Give back all of the records, exactly and completely.

(Records for this task)

(* ===== verification/FlatJson.v ===== *)
(** * Flat JSON objects

    The JSON helpers of tools/src/execution/WorkflowEngine.cpp, through which the
    output of one workflow step becomes an argument of another: an object whose
    members are kept as raw text. A cursor into a text is the rest of the text. *)

From stdpp Require Import sorting.
From S2P Require Import Prelude Text.

Definition quote : Ascii.ascii := "034"%char.
Definition backslash : Ascii.ascii := "092"%char.

Definition escape_char (character : Ascii.ascii) : string :=
  if bool_decide (character = backslash) then String backslash (String backslash "") else
  if bool_decide (character = quote) then String backslash (String quote "") else
  if bool_decide (character = "010"%char) then String backslash "n" else
  if bool_decide (character = "013"%char) then String backslash "r" else
  if bool_decide (character = "009"%char) then String backslash "t" else
  String character "".

Fixpoint escape_json (value : string) : string :=
  match value with
  | EmptyString => EmptyString
  | String character rest => escape_char character +:+ escape_json rest
  end.

(** [skip_ascii_ws] *)
Definition skip_ascii_ws (text : string) : string := skip_spaces text.

(** [text[cursor] == ch] *)
Definition starts_with (ch : Ascii.ascii) (text : string) : option string :=
  match text with
  | String c rest => if bool_decide (c = ch) then Some rest else None
  | EmptyString => None
  end.

(** The loop of [parse_json_string_token], after the opening quote. *)
Fixpoint parse_json_string_body (text : string) : option (string * string) :=
  match text with
  | EmptyString => None
  | String character rest =>
      if bool_decide (character = backslash) then
        match rest with
        | EmptyString => None
        | String escaped rest =>
            let? body := parse_json_string_body rest else None in
            Some (String escaped body.1, body.2)
        end
      else if bool_decide (character = quote) then Some (EmptyString, rest)
      else
        let? body := parse_json_string_body rest else None in
        Some (String character body.1, body.2)
  end.

Definition parse_json_string_token (text : string) : option (string * string) :=
  let? rest := starts_with quote text else None in parse_json_string_body rest.

(** The loop over a value that is not a string: what it passes, and the rest. The
    nesting counters are [int]s; a text of less than 2{^31} characters does not
    overflow them. *)
Fixpoint scan_value (nested_braces nested_brackets : Z) (text : string) : string * string :=
  match text with
  | EmptyString => (EmptyString, EmptyString)
  | String character rest =>
      let pass (braces brackets : Z) :=
        let scanned := scan_value braces brackets rest in
        (String character scanned.1, scanned.2) in
      if bool_decide (character = "{"%char) then pass (nested_braces + 1) nested_brackets else
      if bool_decide (character = "}"%char) then
        if (nested_braces =? 0) && (nested_brackets =? 0) then (EmptyString, text)
        else pass (nested_braces - 1) nested_brackets else
      if bool_decide (character = "["%char) then pass nested_braces (nested_brackets + 1) else
      if bool_decide (character = "]"%char) then pass nested_braces (nested_brackets - 1) else
      if bool_decide (character = ","%char) && (nested_braces =? 0) && (nested_brackets =? 0)
      then (EmptyString, text)
      else pass nested_braces nested_brackets
  end.

(** The last loop of [parse_json_value_token] gives the spaces at the end back. *)
Fixpoint trim_spaces (text : string) : string * string :=
  match text with
  | EmptyString => (EmptyString, EmptyString)
  | String ch rest =>
      let '(kept, spaces) := trim_spaces rest in
      if is_empty kept && is_space ch then (EmptyString, String ch spaces)
      else (String ch kept, spaces)
  end.

Definition quoted (value : string) : string :=
  String quote (escape_json value +:+ String quote "").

(End Records for this task)

_Answer below_
(* ===== verification/FlatJson.v ===== *)
(** * Flat JSON objects

    The JSON helpers of tools/src/execution/WorkflowEngine.cpp, through which the
    output of one workflow step becomes an argument of another: an object whose
    members are kept as raw text. A cursor into a text is the rest of the text. *)

From stdpp Require Import sorting.
From S2P Require Import Prelude Text.

Definition quote : Ascii.ascii := "034"%char.
Definition backslash : Ascii.ascii := "092"%char.

Definition escape_char (character : Ascii.ascii) : string :=
  if bool_decide (character = backslash) then String backslash (String backslash "") else
  if bool_decide (character = quote) then String backslash (String quote "") else
  if bool_decide (character = "010"%char) then String backslash "n" else
  if bool_decide (character = "013"%char) then String backslash "r" else
  if bool_decide (character = "009"%char) then String backslash "t" else
  String character "".

Fixpoint escape_json (value : string) : string :=
  match value with
  | EmptyString => EmptyString
  | String character rest => escape_char character +:+ escape_json rest
  end.

(** [skip_ascii_ws] *)
Definition skip_ascii_ws (text : string) : string := skip_spaces text.

(** [text[cursor] == ch] *)
Definition starts_with (ch : Ascii.ascii) (text : string) : option string :=
  match text with
  | String c rest => if bool_decide (c = ch) then Some rest else None
  | EmptyString => None
  end.

(** The loop of [parse_json_string_token], after the opening quote. *)
Fixpoint parse_json_string_body (text : string) : option (string * string) :=
  match text with
  | EmptyString => None
  | String character rest =>
      if bool_decide (character = backslash) then
        match rest with
        | EmptyString => None
        | String escaped rest =>
            let? body := parse_json_string_body rest else None in
            Some (String escaped body.1, body.2)
        end
      else if bool_decide (character = quote) then Some (EmptyString, rest)
      else
        let? body := parse_json_string_body rest else None in
        Some (String character body.1, body.2)
  end.

Definition parse_json_string_token (text : string) : option (string * string) :=
  let? rest := starts_with quote text else None in parse_json_string_body rest.

(** The loop over a value that is not a string: what it passes, and the rest. The
    nesting counters are [int]s; a text of less than 2{^31} characters does not
    overflow them. *)
Fixpoint scan_value (nested_braces nested_brackets : Z) (text : string) : string * string :=
  match text with
  | EmptyString => (EmptyString, EmptyString)
  | String character rest =>
      let pass (braces brackets : Z) :=
        let scanned := scan_value braces brackets rest in
        (String character scanned.1, scanned.2) in
      if bool_decide (character = "{"%char) then pass (nested_braces + 1) nested_brackets else
      if bool_decide (character = "}"%char) then
        if (nested_braces =? 0) && (nested_brackets =? 0) then (EmptyString, text)
        else pass (nested_braces - 1) nested_brackets else
      if bool_decide (character = "["%char) then pass nested_braces (nested_brackets + 1) else
      if bool_decide (character = "]"%char) then pass nested_braces (nested_brackets - 1) else
      if bool_decide (character = ","%char) && (nested_braces =? 0) && (nested_brackets =? 0)
      then (EmptyString, text)
      else pass nested_braces nested_brackets
  end.

(** The last loop of [parse_json_value_token] gives the spaces at the end back. *)
Fixpoint trim_spaces (text : string) : string * string :=
  match text with
  | EmptyString => (EmptyString, EmptyString)
  | String ch rest =>
      let '(kept, spaces) := trim_spaces rest in
      if is_empty kept && is_space ch then (EmptyString, String ch spaces)
      else (String ch kept, spaces)
  end.

Definition quoted (value : string) : string :=
  String quote (escape_json value +:+ String quote "").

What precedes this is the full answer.